*ACTION ITEM*
Among the entries below, how many lines contain the string "Fixpoint"? Only the number is wanted.

*SUPPLIED MATERIAL*
(* ===== verification/PrimesTop.v ===== *)
(** * The prime sieve of processes is correct

    [den]: the numbers that a line of stages is still to print, for the numbers [I] that
    the process on the left is still to write; [cost]: the number of steps that they are
    still to take.  Every step of a process keeps what is printed in the end and takes one
    step off; and while a process is not done, one of them can go on. *)

From S2P Require Import Prelude Primes.
From stdpp Require Import sorting relations.
From Stdlib Require Import Znumtheory.

(** The numbers before the final -1. *)
Fixpoint nums (J : list Z) : list Z :=
  match J with
  | [] => []
  | v :: J' => if v =? -1 then [] else v :: nums J'
  end.

(** What a stage with the prime [p] passes on of [J]. *)
Definition pass (p : Z) (J : list Z) : list Z := undivided p (nums J) ++ [-1].

Definition sieved (l : list Z) : list Z := sieve (length l) l.

Lemma sieved_cons p l : sieved (p :: l) = p :: sieved (undivided p l).
Proof. unfold sieved. cbn. f_equal. pose proof (undivided_length p l). apply sieve_fuel; lia. Qed.

(** The steps of a loop with the prime [p] over [l], and of all the stages that read [l]. *)
Definition loop_cost (p : Z) (l : list Z) : nat := length l + length (undivided p l) + 3.

Fixpoint new_cost (n : nat) (l : list Z) : nat :=
  match n, l with
  | S n, p :: l => 3 + loop_cost p l + new_cost n (undivided p l)
  | _, _ => 1
  end.

Definition sieve_cost (l : list Z) : nat := new_cost (length l) l.

Lemma new_cost_fuel n : forall l m, (length l <= n)%nat -> (length l <= m)%nat -> new_cost n l = new_cost m l.
Proof.
  induction n as [|n IH]; intros l m Hn Hm; destruct l as [|p l]; cbn in *; [by destruct m|lia|by destruct m|]. destruct m as [|m]; [lia|]. cbn. do 4 f_equal. pose proof (undivided_length p l). apply IH; lia.
Qed.

Lemma sieve_cost_cons p l : sieve_cost (p :: l) = (3 + loop_cost p l + sieve_cost (undivided p l))%nat.
Proof. unfold sieve_cost. cbn [length new_cost]. f_equal. pose proof (undivided_length p l). apply new_cost_fuel; lia. Qed.

Fixpoint den (I : list Z) (stages : list stage) : list Z :=
  match stages with
  | [] => []
  | Stage q t :: rest =>
      match t with
      | TRead => sieved (nums (q ++ I))
      | TPrint p => p :: sieved (undivided p (nums (q ++ I)))
      | TFork p => sieved (undivided p (nums (q ++ I)))
      | TLoop p => den (pass p (q ++ I)) rest
      | TPut p b => den (b :: pass p (q ++ I)) rest
      | TEnd => den [-1] rest
      | TWait | TDone => den [] rest
      end
  end.

Fixpoint cost (I : list Z) (stages : list stage) : nat :=
  match stages with
  | [] => 0
  | Stage q t :: rest =>
      match t with
      | TRead => sieve_cost (nums (q ++ I))
      | TPrint p => 2 + loop_cost p (nums (q ++ I)) + sieve_cost (undivided p (nums (q ++ I)))
      | TFork p => 1 + loop_cost p (nums (q ++ I)) + sieve_cost (undivided p (nums (q ++ I)))
      | TLoop p => loop_cost p (nums (q ++ I)) + cost (pass p (q ++ I)) rest
      | TPut p b => 1 + loop_cost p (nums (q ++ I)) + cost (b :: pass p (q ++ I)) rest
      | TEnd => 2 + cost [-1] rest
      | TWait => 1 + cost [] rest
      | TDone => cost [] rest
      end
  end.

(** Numbers and then -1. *)
Definition stream (J : list Z) : Prop := exists l, J = l ++ [-1] /\ Forall (fun v => 1 < v) l.

(** The stages fit together: only the last one has no child, and it is before its [fork]
    or has read -1 at once. *)
Fixpoint wf (I : list Z) (stages : list stage) : Prop :=
  match stages with
  | [] => I = []
  | Stage q t :: rest =>
      match t with
      | TRead => stream (q ++ I) /\ rest = []
      | TPrint p | TFork p => 1 < p /\ stream (q ++ I) /\ rest = []
      | TLoop p => 1 < p /\ stream (q ++ I) /\ rest <> [] /\ wf (pass p (q ++ I)) rest
      | TPut p b => 1 < p /\ 1 < b /\ stream (q ++ I) /\ rest <> [] /\ wf (b :: pass p (q ++ I)) rest
      | TEnd => q ++ I = [] /\ rest <> [] /\ wf [-1] rest
      | TWait => q ++ I = [] /\ rest <> [] /\ wf [] rest
      | TDone => q ++ I = [] /\ wf [] rest /\ Forall (fun x => s_state x = TDone) rest
      end
  end.

(** The stages that printed a number and have not forked. *)
Definition forking (x : stage) : nat := match s_state x with TFork _ => 1 | _ => 0 end.
Definition forks (stages : list stage) : nat := length stages + sum_list (forking <$> stages).

Lemma stream_cons v J : stream (v :: J) -> v = -1 /\ J = [] \/ 1 < v /\ stream J.
Proof.
  intros ([|x l] & E & Hl); injection E as -> ->; [by left|right]. apply Forall_cons in Hl as [Hx Hl]. split; [done|]. by exists l.
Qed.

Lemma stream_nil : ~ stream [].
Proof. intros ([|x l] & E & _); done. Qed.

Lemma nums_stream l : Forall (fun v => 1 < v) l -> nums (l ++ [-1]) = l.
Proof. induction 1 as [|v l Hv _ IH]; [done|]. cbn. rewrite (proj2 (Z.eqb_neq v (-1))) by lia. by rewrite IH. Qed.

Lemma pass_stream p J : stream J -> stream (pass p J).
Proof.
  intros (l & -> & Hl). exists (undivided p l). unfold pass. rewrite nums_stream by done. split; [done|]. unfold undivided. rewrite Forall_forall in *. intros x [_ Hx]%list_elem_of_filter. by apply Hl.
Qed.

Lemma pass_cons p v J : 1 < v -> pass p (v :: J) = if Z.rem v p =? 0 then pass p J else v :: pass p J.
Proof.
  intros Hv. unfold pass. cbn. rewrite (proj2 (Z.eqb_neq v (-1))) by lia. unfold undivided. rewrite filter_cons. destruct (Z.eqb_spec (Z.rem v p) 0); case_decide; done.
Qed.

(** ** A write *)

Lemma send_ok v I stages stages' : send v stages = Some stages' -> wf (v :: I) stages ->
  wf I stages' /\ den I stages' = den (v :: I) stages /\ cost I stages' = cost (v :: I) stages /\ forks stages' = forks stages /\ (stages' <> []) /\ child_done stages' = false.
Proof.
  unfold send. destruct stages as [|[q t] rest]; [done|]. destruct (is_done t) eqn:Ed.
  - destruct t; try done. intros _ (E & _). exfalso. by destruct q.
  - destruct (_ <? _)%nat; [|done]. intros [= <-] Hwf. assert ((q ++ [v]) ++ I = q ++ v :: I) as E by by rewrite <- app_assoc. cbn [wf den cost forks]. rewrite E. split_and!; done.
Qed.

(** ** A step of a stage *)

(** What a step keeps of the stages; [out] is what it prints. *)
Record kept (I : list Z) (stages : list stage) (out : list Z) (stages' : list stage) : Prop := {
  kp_wf : wf I stages';
  kp_den : den I stages = out ++ den I stages';
  kp_cost : cost I stages = S (cost I stages');
  kp_forks : forks stages' = (forks stages + length out)%nat;
  kp_done : child_done stages = false;
}.

Lemma forks_tail x rest : forks (x :: rest) = (forks rest + S (forking x))%nat.
Proof. unfold forks. rewrite fmap_cons. cbn [length sum_list_with]. unfold id at 1. lia. Qed.

Lemma traversal_ok junk closed I stages out stages' : traversal junk closed stages = Some (out, stages') -> wf I stages -> (closed = true -> I = []) -> kept I stages out stages'.
Proof.
  intros H Hwf Hcl. destruct stages as [|[q t] rest]; [done|]. cbn in H. destruct t as [|p|p|p|p b| | |]; cbn [wf] in Hwf.
  - destruct Hwf as [Hs ->]. destruct q as [|v q]. { destruct closed; [|done]. rewrite (Hcl eq_refl) in Hs. by destruct (stream_nil Hs). }
    injection H as <- <-. cbn [app] in Hs. destruct (stream_cons _ _ Hs) as [[-> E]|[Hv Hs']].
    + split; cbn; [by rewrite E|done|done|done|done].
    + rewrite (proj2 (Z.eqb_neq v (-1))) by lia. split; cbn [wf]; [done| | |done|done].
      * cbn [den app nums]. rewrite (proj2 (Z.eqb_neq v (-1))) by lia. by rewrite sieved_cons.
      * cbn [cost app nums]. rewrite (proj2 (Z.eqb_neq v (-1))) by lia. by rewrite sieve_cost_cons.
  - destruct Hwf as (Hp & Hs & ->). injection H as <- <-. by split.
  - destruct Hwf as (Hp & Hs & ->). injection H as <- <-. destruct (pass_stream p _ Hs) as (l & El & Hl). pose proof (nums_stream _ Hl) as En. unfold pass in El. apply app_inj_tail in El as [El _].
    split; cbn [wf den cost app]; [split_and!; try done; by apply pass_stream| | |done|done].
    + unfold pass. by rewrite El, En.
    + unfold pass. by rewrite El, En.
  - destruct Hwf as (Hp & Hs & Hr & Hwf). destruct q as [|v q]. { destruct closed; [|done]. rewrite (Hcl eq_refl) in Hs. by destruct (stream_nil Hs). }
    injection H as <- <-. cbn [app] in Hs. destruct (stream_cons _ _ Hs) as [[-> E]|[Hv Hs']].
    + cbn. split; cbn; try done.
    + rewrite (proj2 (Z.eqb_neq v (-1))) by lia. cbn [app] in Hwf. rewrite pass_cons in Hwf by done.
      assert (nums (v :: q ++ I) = v :: nums (q ++ I)) as En by (cbn; by rewrite (proj2 (Z.eqb_neq v (-1))) by lia). destruct (Z.eqb_spec (Z.rem v p) 0) as [Er|Er]; cbn [negb].
      * split; cbn [wf den cost app]; [done|by rewrite pass_cons, (proj2 (Z.eqb_eq _ _) Er)| |done|done]. rewrite pass_cons, (proj2 (Z.eqb_eq _ _) Er), En by done. unfold loop_cost, undivided. rewrite filter_cons_False by auto. cbn. lia.
      * split; cbn [wf den cost app]; [done|by rewrite pass_cons, (proj2 (Z.eqb_neq _ _) Er)| |done|done]. rewrite pass_cons, (proj2 (Z.eqb_neq _ _) Er), En by done. unfold loop_cost, undivided. rewrite filter_cons_True by done. cbn. lia.
  - destruct Hwf as (Hp & Hb & Hs & Hr & Hwf). destruct (send b rest) as [rest'|] eqn:Es; [|done]. injection H as <- <-. destruct (send_ok _ _ _ _ Es Hwf) as (Hw' & Hd & Hc & Hf & Hne & _).
    split; cbn [wf den cost app]; [done|done|rewrite Hc; lia| |done]. rewrite !forks_tail, Hf. cbn. lia.
  - destruct Hwf as (E & Hr & Hwf). destruct (send (-1) rest) as [rest'|] eqn:Es; [|done]. injection H as <- <-. destruct (send_ok _ _ _ _ Es Hwf) as (Hw' & Hd & Hc & Hf & Hne & _).
    split; cbn [wf den cost app]; [done|done|rewrite Hc; lia| |done]. rewrite !forks_tail, Hf. cbn. lia.
  - destruct Hwf as (E & Hr & Hwf). destruct (child_done rest) eqn:Ec; [|done]. injection H as <- <-. split; cbn [wf den cost app]; [|done|done|done|done]. split_and!; [done|done|].
    destruct rest as [|[q' t'] rest]; [done|]. destruct t'; try done. cbn in Hwf. destruct Hwf as (_ & _ & Hall). by constructor.
  - done.
Qed.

*WORKED SOLUTION*
5